Collected data entries
(* ===== verification/ArtifactService.v ===== *)
(** * Artifacts ([artifact/internal_service.py])

    Uploads, their finalization, the garbage collector, reconciliation, downloads, shares,
    deletion and the skill packages, over the tables of [ArtifactStore].  A request is a task
    ([Interleave]): between two awaits other replicas change the tables arbitrarily, and the
    heartbeat of a claim renews it or finds that it is lost.  The object store, the scanner,
    the presigner and the policy service are answers by the number of the await.  What a task
    does is logged, calls of the object store before they are answered, so that the order of
    its effects can be stated.  The service is modelled with a repository: the dictionaries it
    keeps without one are for tests. *)

From stdpp Require Import gmap.
From S2P Require Import Prelude PyValue DateTime Digest ApprovalModes ToolGateway Interleave ArtifactStore.
Local Open Scope Z_scope.

(** ** Requests ([contracts/internal.py]) *)

Inductive ServiceIdentity :=
  | IdTaskApi | IdSession | IdProjectionWorker | IdOrchestrator | IdAgentRuntime | IdModelGateway | IdActionHands
  | IdPolicy | IdCredentialProxy | IdArtifactService | IdStreamingGateway | IdDeliveryWorker.
#[global] Instance ServiceIdentity_eq_dec : EqDecision ServiceIdentity.
Proof. solve_decision. Defined.

Record ArtifactContext := mkArtifactContext {
  ax_tenant_id : string;
  ax_service_identity : ServiceIdentity;
  ax_correlation_id : string;
}.
Record CreateUploadRequest := mkCreateUpload {
  cu_context : ArtifactContext;
  cu_root_session_id : string;
  cu_session_id : string;
  cu_name : string;
  cu_media_type : string;
  cu_expected_size : Z;
  cu_expected_checksum : string;
  cu_classification : string;
  cu_retention_until : option Z;
}.
Record ArtifactUploadResponse := mkUploadResponse {
  ur_artifact_id : string;
  ur_version : Z;
  ur_upload_id : string;
  ur_upload_url : string;
  ur_expires_at : Z;
  ur_upload_mode : string;
  ur_part_size : option Z;
  ur_part_urls : list string;
}.
Record FinalizeRequest := mkFinalize {
  fr_context : ArtifactContext;
  fr_artifact_id : string;
  fr_version : Z;
  fr_upload_id : string;
  fr_size : Z;
  fr_checksum : string;
  fr_parts : list payload;
}.
Record ArtifactDownloadRequest := mkDownload {
  dr_context : ArtifactContext;
  dr_artifact_id : string;
  dr_version : Z;
  dr_policy_decision_id : string;
}.
Record ArtifactShareRequest := mkShare {
  hr_context : ArtifactContext;
  hr_artifact_id : string;
  hr_version : Z;
  hr_actor_id : string;
  hr_audience : string;
  hr_ttl_seconds : Z;
}.
Record ArtifactShareResponse := mkShareResponse {
  hs_artifact_id : string;
  hs_version : Z;
  hs_audience : string;
  hs_share_url : string;
  hs_expires_at : Z;
  hs_policy_decision_id : option string;
}.
Record ArtifactDeleteRequest := mkDelete {
  xr_context : ArtifactContext;
  xr_artifact_id : string;
  xr_version : Z;
  xr_policy_decision_id : string;
  xr_purpose : string;
  xr_remove_history : bool;
}.

(** ** The world of a task *)

(** What a claim was taken for. *)
Inductive ClaimKind := ForFinalize | ForExpiry | ForDelete (ignore_retention include_deleted : bool) | ForReconcile.

(** How an object is removed. *)
Inductive EraseCall := CallAbort | CallDelete | CallPurge.

(** What a task has done, in order.  [EvClaim] and [EvBegun] keep the tables and the time of
    the statement; [EvHeld]: the claim named by the request is live; [EvValid]: the claim was
    found live; [EvComplete] and [EvErase] are logged before the object store answers. *)
Inductive ArtifactEvent :=
  | EvClaim (kind : ClaimKind) (now : Z) (before : ArtifactTables) (p : PendingUpload)
  | EvHeld (now : Z) (before : ArtifactTables) (p : PendingUpload)
  | EvValid (o : ArtifactOperation) (p : PendingUpload)
  | EvBegun (o : ArtifactOperation) (now : Z) (before : ArtifactTables) (p : PendingUpload)
  | EvComplete (p : PendingUpload)
  | EvVerified (p : PendingUpload) (exists_ : bool)
  | EvMultipartSaved (p : PendingUpload)
  | EvInspected (p : PendingUpload) (answer : string)
  | EvScanned (p : PendingUpload) (verdict : string)
  | EvMarkedReady (p : PendingUpload) (done : bool)
  | EvFoundReady (p : PendingUpload)
  | EvQuarantined (p : PendingUpload) (reason : string)
  | EvDecided (decision_id action resource : string)
  | EvShared (p : PendingUpload) (shared : bool)
  | EvErase (how : EraseCall) (p : PendingUpload)
  | EvErased (p : PendingUpload) (removed : bool)
  | EvRowDeleted (p : PendingUpload) (done : bool)
  | EvRowRemoved (p : PendingUpload) (done : bool)
  | EvReleased (p : PendingUpload)
  | EvBound (p : PendingUpload)
  | EvReconciling (p : PendingUpload) (reason : string)
  | EvResolved (p : PendingUpload) (status : ArtifactStatus).

Record ArtifactWorld := mkArtifactWorld { aw_tables : ArtifactTables; aw_lost : bool; aw_log : list ArtifactEvent }.

Record ObjectVerifier := mkVerifier {
  ov_verify : nat → PendingUpload → res bool;
  ov_inspect : nat → PendingUpload → res string;
  ov_delete : nat → PendingUpload → res bool;
  ov_purge : nat → PendingUpload → res bool;
}.
Record ObjectMultipart := mkMultipart {
  mp_create : nat → string → Z → Z → res (string * list string);
  mp_complete : nat → string → string → list payload → res unit;
  mp_abort : nat → string → string → res bool;
}.
Record ScanResult := mkScanResult { sr_verdict : string; sr_finding_code : option string }.
Record ArtifactPolicy := mkArtifactPolicy {
  ap_validate : nat → string → string → string → string → res bool;
  ap_evaluate : nat → string → string → string → string → string → payload → res PolicyEvaluation;
}.

Record ArtifactServices := mkArtifactServices {
  sa_env : nat → ArtifactTables → ArtifactTables;
  sa_beat : nat → ArtifactTables → bool;
  sa_cancelled : nat → bool;
  sa_now : nat → Z;
  sa_wall : nat → Z;
  sa_uuid : nat → nat → string;
  sa_locked : nat → artifact_key → bool;
  sa_presign : nat → string → string → option Z → string * Z;
  sa_verifier : option ObjectVerifier;
  sa_multipart : option ObjectMultipart;
  sa_scanner : option (nat → PendingUpload → string → res ScanResult);
  sa_policy : option ArtifactPolicy;
  sa_multipart_threshold : Z;
  sa_part_size : Z;
  sa_claim_ttl : Z;
  sa_orphan_claim_limit : Z;
  sa_instance_id : string;
}.

Definition is_task_api_skill_upload (p : PendingUpload) : bool :=
  String.eqb (pu_media_type p) skill_media_type && String.eqb (pu_root_session_id p) (pu_session_id p)
  && String.prefix "skill-upload:" (pu_root_session_id p) && negb (is_null (pu_retention_until p))
  && String.eqb (pu_classification p) "internal".

Definition artifact_ref (p : PendingUpload) (version : Z) : payload :=
  [("artifact_id", JStr (pu_artifact_id p)); ("version", JInt version); ("content_hash", JStr (pu_expected_checksum p));
   ("media_type", JStr (pu_media_type p)); ("size", JInt (pu_expected_size p))].

Section service.
Context (sa : ArtifactServices).
Notation P := (prog ArtifactWorld).
Notation "x <- m ;; k" := (bind m (λ x, k)) (at level 100, m at next level, right associativity).

Definition artifact_schedule : Schedule ArtifactWorld :=
  mkSchedule (λ n w, let t := sa_env sa n (aw_tables w) in mkArtifactWorld t (aw_lost w || sa_beat sa n t) (aw_log w)) (sa_cancelled sa).

(** An await: the events [pre] happen in any case, [event] says what its answer tells, with
    the number of the await and the tables before it. *)
Definition on_tables {A} (pre : list ArtifactEvent) (op : nat → ArtifactTables → ArtifactTables * res A)
    (event : nat → ArtifactTables → A → list ArtifactEvent) : P A :=
  await artifact_schedule (λ n w,
    match op n (aw_tables w) with
    | (t, Ok a) => (mkArtifactWorld t (aw_lost w) (aw_log w ++ pre ++ event n (aw_tables w) a), Ok a)
    | (t, Raise c m) => (mkArtifactWorld t (aw_lost w) (aw_log w ++ pre), Raise c m)
    end).
Definition sql_total {A} (r : ArtifactTables * A) : ArtifactTables * res A := (r.1, Ok r.2).
Definition statement {A} (op : nat → ArtifactTables → ArtifactTables * A) (event : nat → ArtifactTables → A → list ArtifactEvent) : P A :=
  on_tables [] (λ n t, sql_total (op n t)) event.
Definition query {A} (op : nat → ArtifactTables → A) (event : A → list ArtifactEvent) : P A :=
  on_tables [] (λ n t, (t, Ok (op n t))) (λ _ _, event).
Definition ask_outside {A} (pre : list ArtifactEvent) (op : nat → res A) (event : A → list ArtifactEvent) : P A :=
  on_tables pre (λ n t, (t, op n)) (λ _ _, event).

(** ** Claims *)

Definition validate_claim (o : ArtifactOperation) (p : PendingUpload) : P bool :=
  query (λ n, match o with OpFinalize => validate_finalize (sa_now sa n) p | OpGc => validate_gc (sa_now sa n) p end)
    (λ b, if b : bool then [EvValid o p] else []).

(** [_record_reconciliation] *)
Definition record_reconciliation (p : PendingUpload) (o : ArtifactOperation) (reason : string) : P unit :=
  catch (_ <- statement (λ n, mark_artifact_reconciling (sa_now sa n) p o reason) (λ _ _ b, if b : bool then [EvReconciling p reason] else []);; ret tt)
    (λ _ _, Some (ret tt)).

(** [_maintain_claim]: the event of the heartbeat is new, and its task is awaited at the end. *)
Definition maintain_claim {A} (p : PendingUpload) (o : ArtifactOperation) (body : P A) : P A :=
  valid <- validate_claim o p;;
  if negb valid then raise ArtifactAccessError "artifact operation claim was lost" else
  _ <- modify (λ w, mkArtifactWorld (aw_tables w) false (aw_log w));;
  finally body (catch_cancel (query (λ _ _, tt) (λ _, [])) (ret tt)).

(** [_assert_claim] *)
Definition assert_claim (p : PendingUpload) (o : ArtifactOperation) (side_effect_may_have_happened : bool) : P unit :=
  lost <- gets (λ _ w, aw_lost w);;
  owned <- (if (lost : bool) then ret false else validate_claim o p);;
  if (owned : bool) then ret tt else
  _ <- (if side_effect_may_have_happened then record_reconciliation p o "claim_lost_after_object_side_effect" else ret tt);;
  raise ArtifactAccessError "artifact operation claim was lost".

(** [_begin_side_effect] *)
Definition begin_object_effect (p : PendingUpload) (o : ArtifactOperation) : P unit :=
  begun <- statement (λ n, begin_object_side_effect (sa_now sa n) p o)
             (λ n t b, if b : bool then [EvBegun o (sa_now sa n) t p] else []);;
  if (begun : bool) then ret tt else raise ArtifactAccessError "artifact operation claim was lost".

(** [_validate_policy_decision] *)
Definition validate_policy_decision (tenant_id : string) (decision_id : option string) (action resource : string) : P unit :=
  match decision_id with
  | None | Some EmptyString => raise ArtifactAccessError (action +:+ " requires policy decision")
  | Some decision_id =>
      match sa_policy sa with
      | None => raise ArtifactAccessError "artifact policy validation is unavailable"
      | Some policy =>
          valid <- catch (ask_outside [] (λ n, ap_validate policy n tenant_id decision_id action resource)
                            (λ b, if b : bool then [EvDecided decision_id action resource] else []))
                     (λ _ _, Some (raise ArtifactAccessError "artifact policy validation is unavailable"));;
          if (valid : bool) then ret tt else raise ArtifactAccessError "artifact policy decision is invalid or expired"
      end
  end.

How to complete this task:
Would you copy out exactly the lines above that start at the one containing "Notation P := (prog ArtifactWorld)." and end at the one containing "mkSchedule (λ n", inclusive?

Response box:
Notation P := (prog ArtifactWorld).
Notation "x <- m ;; k" := (bind m (λ x, k)) (at level 100, m at next level, right associativity).

Definition artifact_schedule : Schedule ArtifactWorld :=
  mkSchedule (λ n w, let t := sa_env sa n (aw_tables w) in mkArtifactWorld t (aw_lost w || sa_beat sa n t) (aw_log w)) (sa_cancelled sa).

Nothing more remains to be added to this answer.